Raymond did not find the hot weather so easy and, with flea bites and mosquito bites to make him
miserable, it was hard work keeping him well and comfortable during the long summer days. By lunch
times he seemed to have no energy at all, and when I put him down for a sleep after lunch he would
wake up an hour or two later absolutely soaked in perspiration. Percy had not had a summer out of
the heat since we first came to Shaanxi, though I had had one in Jigong which did me so much good,
and I felt that summer of 1937 he was very run down and needed a good change and a rest. We had
been in China almost six years and the thought of furlough was beginning to be attractive. In Henan
the workers went off to the mountains for the summer at least every second year in turn, and in
Shaanxi we ought to have been able to do the same, but though we had delightful mountains all
around us, they were so over run with bandits that it was foolish to even think of going there for any
length of time. To go to summer resorts in other provinces was far too expensive for us even to think
about, so we stayed and endured until the worst of the heat was over.

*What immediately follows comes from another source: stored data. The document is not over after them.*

Lemma embed_and_store_run w chunks tr :
  embed_and_store w chunks tr
  = match from_documents w chunks with
    | Ok _ =>
        (Ok true,
         tr ++ [ECall (FromDocuments chunks OLLAMA_MODEL QDRANT_URL COLLECTION_NAME) None;
                EPrint (LogStored (len chunks) COLLECTION_NAME)])
    | Raise e =>
        (Raise e,
         tr ++ [ECall (FromDocuments chunks OLLAMA_MODEL QDRANT_URL COLLECTION_NAME) (Some e)])
    end.
Proof.
  unfold embed_and_store. rewrite bind_run. unfold call.
  destruct (from_documents w chunks) as [[]|e]; [|reflexivity].
  rewrite bind_run. unfold print. cbn. now rewrite <- app_assoc.
Qed.

Lemma load_document_run w file_path tr :
  load_document w file_path tr
  = match select_loader file_path with
    | Raise e => (Raise e, tr)
    | Ok loader =>
        match loader_load w loader with
        | Ok docs =>
            (Ok docs, tr ++ [ECall (Load loader) None; EPrint (LogLoaded (len docs) file_path)])
        | Raise e => (Raise e, tr ++ [ECall (Load loader) (Some e)])
        end
    end.
Proof.
  unfold load_document. rewrite bind_run. unfold lift.
  destruct (select_loader file_path) as [loader|e]; [|reflexivity].
  rewrite bind_run. unfold call.
  destruct (loader_load w loader) as [docs|e]; [|reflexivity].
  rewrite bind_run. unfold print. cbn. now rewrite <- app_assoc.
Qed.

(** ** What stripping removes *)

Lemma all_space_app g h : all_space g -> all_space h -> all_space (g ++ h).
Proof. apply Forall_app_2. Qed.

Lemma lstrip_split t : exists g, t = g ++ lstrip t /\ all_space g.
Proof.
  induction t as [|c t (g & E & Hg)]; cbn [lstrip].
  - exists []. split; [reflexivity|constructor].
  - destruct (isspace c) eqn:Hc.
    + exists (c :: g). split; [cbn; now rewrite <- E|now constructor].
    + exists []. split; [reflexivity|constructor].
Qed.

Lemma rstrip_split t : exists g, t = rstrip t ++ g /\ all_space g.
Proof.
  unfold rstrip. destruct (lstrip_split (reverse t)) as (g & E & Hg).
  exists (reverse g). split; [|now apply Forall_reverse].
  rewrite <- reverse_app, <- E. now rewrite reverse_involutive.
Qed.

Lemma strip_split t :
  exists g g', t = g ++ strip t ++ g' /\ all_space g /\ all_space g'.
Proof.
  unfold strip. destruct (lstrip_split t) as (g & E & Hg).
  destruct (rstrip_split (lstrip t)) as (g' & E' & Hg').
  exists g, g'. split; [|auto]. now rewrite <- E', <- E.
Qed.

(** Stripping [x ++ y]: what is left is some of [x] followed by a part
    of [y], and the rest of [y] is white space. *)
Lemma strip_app_split x y :
  exists carried new g g',
    strip (x ++ y) = carried ++ new
    /\ y = g ++ new ++ g'
    /\ all_space g /\ all_space g'
    /\ len carried <= len x.
Proof.
  destruct (strip_split (x ++ y)) as (a & b & E & Ha & Hb).
  remember (strip (x ++ y)) as s eqn:Hs. clear Hs.
  apply app_eq_inv in E as [(k & Ex & Ey)|(k & Ea & Ey)].
  - (* the leading white space ends inside [x] *)
    symmetry in Ey.
    apply app_eq_inv in Ey as [(k' & Es & Eb)|(k' & Ek & Ey)].
    + (* what is left ends inside [x] too *)
      exists s, [], y, []. rewrite app_nil_r. repeat split.
      * now rewrite app_nil_r.
      * subst b. now apply Forall_app in Hb as [_ ?].
      * constructor.
      * subst x k. rewrite !len_app.
        pose proof (len_nonneg a). pose proof (len_nonneg k'). lia.
    + exists k, k', [], b. repeat split; auto.
      * constructor.
      * subst x. rewrite len_app. pose proof (len_nonneg a). lia.
  - (* [x] is white space *)
    exists [], s, k, b. repeat split; auto.
    + subst a. now apply Forall_app in Ha as [_ ?].
    + change (len []) with 0. apply len_nonneg.
Qed.

(** ** Covering a text *)

Lemma covers_space_before k g chunks t :
  all_space g -> covers k chunks t -> covers k chunks (g ++ t).
Proof.
  intros Hg H. destruct H as [gap Hgap|gap carried new chunk chunks rest Hgap E Hc H].
  - constructor. now apply all_space_app.
  - rewrite app_assoc. econstructor; eauto. now apply all_space_app.
Qed.

Lemma covers_app k chunks1 chunks2 t1 t2 :
  covers k chunks1 t1 -> covers k chunks2 t2 -> covers k (chunks1 ++ chunks2) (t1 ++ t2).
Proof.
  intros H1 H2. induction H1 as [gap Hgap|gap carried new chunk chunks rest Hgap E Hc H IH].
  - now apply covers_space_before.
  - cbn [app]. rewrite <- !app_assoc. econstructor; eauto.
Qed.

Lemma covers_space_after k g chunks t :
  all_space g -> covers k chunks t -> covers k chunks (t ++ g).
Proof.
  intros Hg H. rewrite <- (app_nil_r chunks). apply covers_app; [exact H|now constructor].
Qed.

Lemma covers_whole k chunk : 0 <= k -> covers k [chunk] chunk.
Proof.
  intros Hk.
  replace chunk with ([] ++ chunk ++ []) at 2 by now rewrite app_nil_r.
  apply (covers_cons k [] [] chunk chunk [] []).
  - constructor.
  - reflexivity.
  - exact Hk.
  - constructor. constructor.
Qed.

Lemma covers_weaken k k' chunks t : k <= k' -> covers k chunks t -> covers k' chunks t.
Proof.
  intros Hk H. induction H; econstructor; eauto. lia.
Qed.

(** ** Merging pieces covers their concatenation *)

Section MergeCovers.

Variables chunk_size chunk_overlap : Z.
Hypothesis overlap_nonneg : 0 <= chunk_overlap.

Local Abbreviation covered := (covers chunk_overlap).

(** What the loop emits when it closes [current_doc], of which [ov] was
    carried over and [nw] is new. *)
Lemma emit_covers docs emitted ov nw :
  covered docs emitted -> len (concat ov) <= chunk_overlap ->
  covered (docs ++ option_list (Splitter._join_docs (ov ++ nw) []))
          (emitted ++ concat nw).
Proof.
  intros Hdocs Hov. unfold Splitter._join_docs.
  rewrite join_nil, concat_app.
  destruct (strip_app_split (concat ov) (concat nw))
    as (carried & new & g & g' & Es & Ey & Hg & Hg' & Hc).
  rewrite Es, Ey.
  destruct (carried ++ new) as [|c s] eqn:E.
  - apply app_eq_nil in E as [-> ->]. cbn [option_list]. rewrite app_nil_r.
    apply covers_space_after; [|exact Hdocs]. now apply all_space_app.
  - cbn [option_list]. rewrite <- E. apply covers_app; [exact Hdocs|].
    apply (covers_cons chunk_overlap g carried new); auto; [lia|now constructor].
Qed.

The rainy season usually came as a conclusion to the hot humid summer months, generally
September, and once it started, the rain did not seem to know when to stop. One year it literally
rained for ‘forty days and forty nights’. Although we welcomed it as the end of summer, yet by the time
it was over we were always pretty tired of it. The rivers rose, making travel between stations difficult,
mud brick walls surrounding many compounds would suddenly collapse if the tiles on top had moved
at all, and the roads would turn into quagmires. Percy was holding a Bible School in the school
buildings at Xixiang during the rainy season in 1937. Fred and Marj were coming to stay with us so
that Fred could help Percy, but as the rain went on and on and they still had not arrived, we decided
that the river must be too high for them to cross. Percy carried on alone, finding it a pretty big job for
one man and specially as one of the students who had come all the way from Hanzhong became very
ill soon after commencement. With no medical help nearer that Hanzhong, I did all I could, but wished
many times I had more medical skill than I did. All I could do was to use what knowledge I had and
pray. One Sunday afternoon Percy walked round to the telegraph office to try and get a message
through to his father in Hanzhong, but while he was away Yong Seng died while I was there with him.
He was only 18 and had TB in a mild form, but was never very strong. He had grown up in Miss
Haslam’s Primary School and worked at times for Percy’s parents. He was a quiet, reserved kind of
boy, very sensitive and with few friends, but a really keen Christian who had been getting a lot out of
Bible teaching until he became too ill to attend. Strangely enough, when he came to the Bible School,
he said he would like to die in Xixiang, so he had his wish, but it was a shock to us.